Once you reach the line containing "Definition cp_default_ots_pub : lms_coprocess_ots_pub_fn" in the entries below, write out that line and each one after it down to the line containing "guard_err (tree =?", exactly and with nothing added.

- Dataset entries
►

(* ===== verification/Coprocess.v ===== *)
(** The full tree kept by the host (src/lms_coprocess.c): building it from a source of
    one-time public keys, reading nodes and paths, and verifying against its root. *)

From S2P Require Import Prelude Types HashApi Params LmOts Tree Lms.

Definition LMS_COPROCESS_MAX_HEIGHT : Z := 10.
Definition LMS_COPROCESS_MAX_NODES : Z := (1 .<< (LMS_COPROCESS_MAX_HEIGHT + 1)) - 1.

Record lms_coprocess_tree_t := mkCop {
  cp_lms_type : Z;
  cp_height : Z;
  cp_n : Z;
  cp_leaf_count : Z;
  cp_I : bytes;
  cp_nodes : list bytes              (* [LMS_COPROCESS_MAX_NODES + 1][LMS_N] *)
}.

(** [memset(tree, 0, sizeof( *tree))] *)
Definition zero_coprocess : lms_coprocess_tree_t :=
  mkCop 0 0 0 0 (fill 0 LMS_I_LEN) (replicate (Z.to_nat (LMS_COPROCESS_MAX_NODES + 1)) (fill 0 LMS_N)).

(** [tree->nodes[r]] *)
Definition cp_row (t : lms_coprocess_tree_t) (r : Z) : bytes := nth (Z.to_nat r) (cp_nodes t) [].

Section Coprocess.
Context `{P : Platform} `{Hh : HashApi}.

Definition lms_coprocess_ots_pub_fn : Type := ptr -> lms_private_key_t -> Z -> C bytes.

(** The memory of a call: the library's statics and [*tree]. *)
Record cpmem := mkCpmem { cp_world : world; cp_tree : lms_coprocess_tree_t }.

Definition CM (A : Type) : Type := M cpmem lms_status_t A.

Definition cp_on_world {A} (m : C A) : CM A :=
  fun s => let '(r, w) := m (cp_world s) in (r, s {{ cp_world := w }}).
Definition get_tree : CM lms_coprocess_tree_t := fun s => (Ok (cp_tree s), s).
Definition update_tree (f : lms_coprocess_tree_t -> lms_coprocess_tree_t) : CM unit :=
  modify (fun s => s {{ cp_tree := f (cp_tree s) }}).
Definition set_row (r : Z) (v : bytes) (t : lms_coprocess_tree_t) : lms_coprocess_tree_t :=
  t {{ cp_nodes := upd r v (cp_nodes t) }}.

Definition cp_default_ots_pub : lms_coprocess_ots_pub_fn := fun _ priv q => lmots_public_from_private priv q.

Definition lms_coprocess_tree_init (tree : ptr) (lms_type : Z) (I_ : option bytes) : CM unit :=
  match I_ with
  | None => fail LMS_ERR_INVALID
  | Some I_ =>
      guard_err (tree =? NULL) LMS_ERR_INVALID ;;
      param ← cp_on_world (or_return LMS_ERR_INVALID (lms_get_lms_param lms_type));
      guard_err ((lms_p_height param =? 0) || (LMS_COPROCESS_MAX_HEIGHT <? lms_p_height param)) LMS_ERR_INVALID ;;
      update_tree (fun _ => zero_coprocess {{ cp_lms_type := lms_type; cp_height := lms_p_height param;
        cp_n := lms_p_n param; cp_leaf_count := u32 (1 .<< lms_p_height param); cp_I := I_ }})
  end.

(** The prefix of a leaf's hash. *)
Definition cp_leaf_prefix (I_ : bytes) (node_num : Z) : bytes :=
  I_ ++ lms_store_u32 node_num ++ lms_store_u16 D_LEAF.

(** One turn of the loop over the leaves. *)
Definition build_leaf (priv : lms_private_key_t) (ots_pub : lms_coprocess_ots_pub_fn) (ots_pub_context : ptr)
    (hash_alg : lms_hash_alg_t) (leaf_base q : Z) : CM unit :=
  t ← get_tree;
  ots_pub_buf ← cp_on_world (or_return LMS_ERR_INVALID (ots_pub ots_pub_context priv q));
  leaf ← cp_on_world (or_return LMS_ERR_INVALID
           (lms_hash_parts (cp_leaf_prefix (cp_I t) (u32 (leaf_base + q))) ots_pub_buf [] [] hash_alg));
  update_tree (set_row (u32 (leaf_base + q)) leaf).

(** [for (r = leaf_base; r-- > 1u; )]: the nodes [count], .., 1. *)
Fixpoint build_internal (count : nat) (hash_alg : lms_hash_alg_t) : CM unit :=
  match count with
  | O => mret tt
  | S count' =>
      let r := Z.of_nat count in
      t ← get_tree;
      node ← cp_on_world (or_return LMS_ERR_INVALID
               (lms_internal_node (cp_I t) hash_alg r (cp_row t (r * 2)) (cp_row t (r * 2 + 1))));
      update_tree (set_row r node) ;;
      build_internal count' hash_alg
  end.

Definition lms_coprocess_build (tree : ptr) (priv : option lms_private_key_t)
    (ots_pub : option lms_coprocess_ots_pub_fn) (ots_pub_context : ptr) : CM unit :=
  t ← get_tree;
  match priv with
  | None => fail LMS_ERR_INVALID
  | Some priv =>
      guard_err ((tree =? NULL) || (cp_leaf_count t =? 0)) LMS_ERR_INVALID ;;
      guard_err (negb (priv_lms_type priv =? cp_lms_type t)) LMS_ERR_INVALID ;;
      hash_alg ← cp_on_world (or_return LMS_ERR_INVALID (lms_get_private_hash_alg priv));
      let ots_pub := match ots_pub with Some f => f | None => cp_default_ots_pub end in
      let leaf_base := cp_leaf_count t in
      loopM (Z.to_nat (cp_leaf_count t)) 0 (fun q _ => build_leaf priv ots_pub ots_pub_context hash_alg leaf_base q) tt ;;
      build_internal (Z.to_nat (leaf_base - 1)) hash_alg
  end.

(** [root], [out] and [path] are only compared with [NULL]; the result is what is written. *)
Definition lms_coprocess_root (tree : option lms_coprocess_tree_t) (root : ptr) : result lms_status_t bytes :=
  match tree with
  | None => Err LMS_ERR_INVALID
  | Some t => if (root =? NULL) || (cp_leaf_count t =? 0) then Err LMS_ERR_INVALID else Ok (slice 0 LMS_N (cp_row t 1))
  end.

Definition lms_coprocess_node (tree : option lms_coprocess_tree_t) (node_num : Z) (out : ptr) : result lms_status_t bytes :=
  match tree with
  | None => Err LMS_ERR_INVALID
  | Some t =>
      if (out =? NULL) || (cp_leaf_count t =? 0) then Err LMS_ERR_INVALID
      else if (node_num =? 0) || (u32 (u32 (cp_leaf_count t * 2) - 1) <? node_num) then Err LMS_ERR_INVALID
      else Ok (slice 0 LMS_N (cp_row t node_num))
  end.

(** The [n]-byte pieces of the loop, one after the other. *)
Fixpoint path_rows (count : nat) (t : lms_coprocess_tree_t) (node_num : Z) : bytes :=
  match count with
  | O => []
  | S count' => slice 0 (cp_n t) (cp_row t (node_num ^^ 1)) ++ path_rows count' t (node_num / 2)
  end.

Definition lms_coprocess_auth_path (tree : option lms_coprocess_tree_t) (q : Z) (path : ptr) : result lms_status_t bytes :=
  match tree with
  | None => Err LMS_ERR_INVALID
  | Some t =>
      if (path =? NULL) || (cp_leaf_count t =? 0) then Err LMS_ERR_INVALID
      else if cp_leaf_count t <=? q then Err LMS_ERR_INVALID
      else Ok (path_rows (Z.to_nat (cp_height t)) t (u32 (cp_leaf_count t + q)))
  end.

Definition lms_coprocess_root_from_kv (tree : option lms_coprocess_tree_t) (q : Z) (kv auth_path : option bytes)
    (root : ptr) : C bytes :=
  match tree, kv, auth_path with
  | Some t, Some kv, Some auth_path =>
      guard_err ((root =? NULL) || (cp_leaf_count t =? 0)) LMS_ERR_INVALID ;;
      guard_err (cp_leaf_count t <=? q) LMS_ERR_INVALID ;;
      param ← or_return LMS_ERR_INVALID (lms_get_lms_param (cp_lms_type t));
      let hash_alg := lms_p_hash_alg param in
      let node_num := u32 (cp_leaf_count t + q) in
      node ← or_return LMS_ERR_INVALID (lms_hash_parts (cp_leaf_prefix (cp_I t) node_num) kv [] [] hash_alg);
      '(_, node) ← loopM (Z.to_nat (cp_height t)) 0 (fun i '(node_num, node) =>
        let sibling := slice (i * cp_n t) (cp_n t) auth_path in
        node ← or_return LMS_ERR_INVALID
          (if (node_num .& 1) =? 0
           then lms_internal_node (cp_I t) hash_alg (node_num / 2) node sibling
           else lms_internal_node (cp_I t) hash_alg (node_num / 2) sibling node);
        mret (node_num / 2, node)) (node_num, node);
      mret node
  | _, _, _ => fail LMS_ERR_INVALID
  end.

(** [root] and [expected] are locals, so never [NULL]. *)
Definition lms_coprocess_verify (tree : option lms_coprocess_tree_t) (q : Z) (kv auth_path : option bytes) : C unit :=
  root ← or_return LMS_ERR_INVALID (lms_coprocess_root_from_kv tree q kv auth_path 1);
  match lms_coprocess_root tree 1 with
  | Err _ => fail LMS_ERR_INVALID
  | Ok expected => if root_diff root expected =? 0 then mret tt else fail LMS_ERR_VERIFY
  end.
End Coprocess.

◄

- ANSWER SPACE
Definition cp_default_ots_pub : lms_coprocess_ots_pub_fn := fun _ priv q => lmots_public_from_private priv q.

Definition lms_coprocess_tree_init (tree : ptr) (lms_type : Z) (I_ : option bytes) : CM unit :=
  match I_ with
  | None => fail LMS_ERR_INVALID
  | Some I_ =>
      guard_err (tree =? NULL) LMS_ERR_INVALID ;;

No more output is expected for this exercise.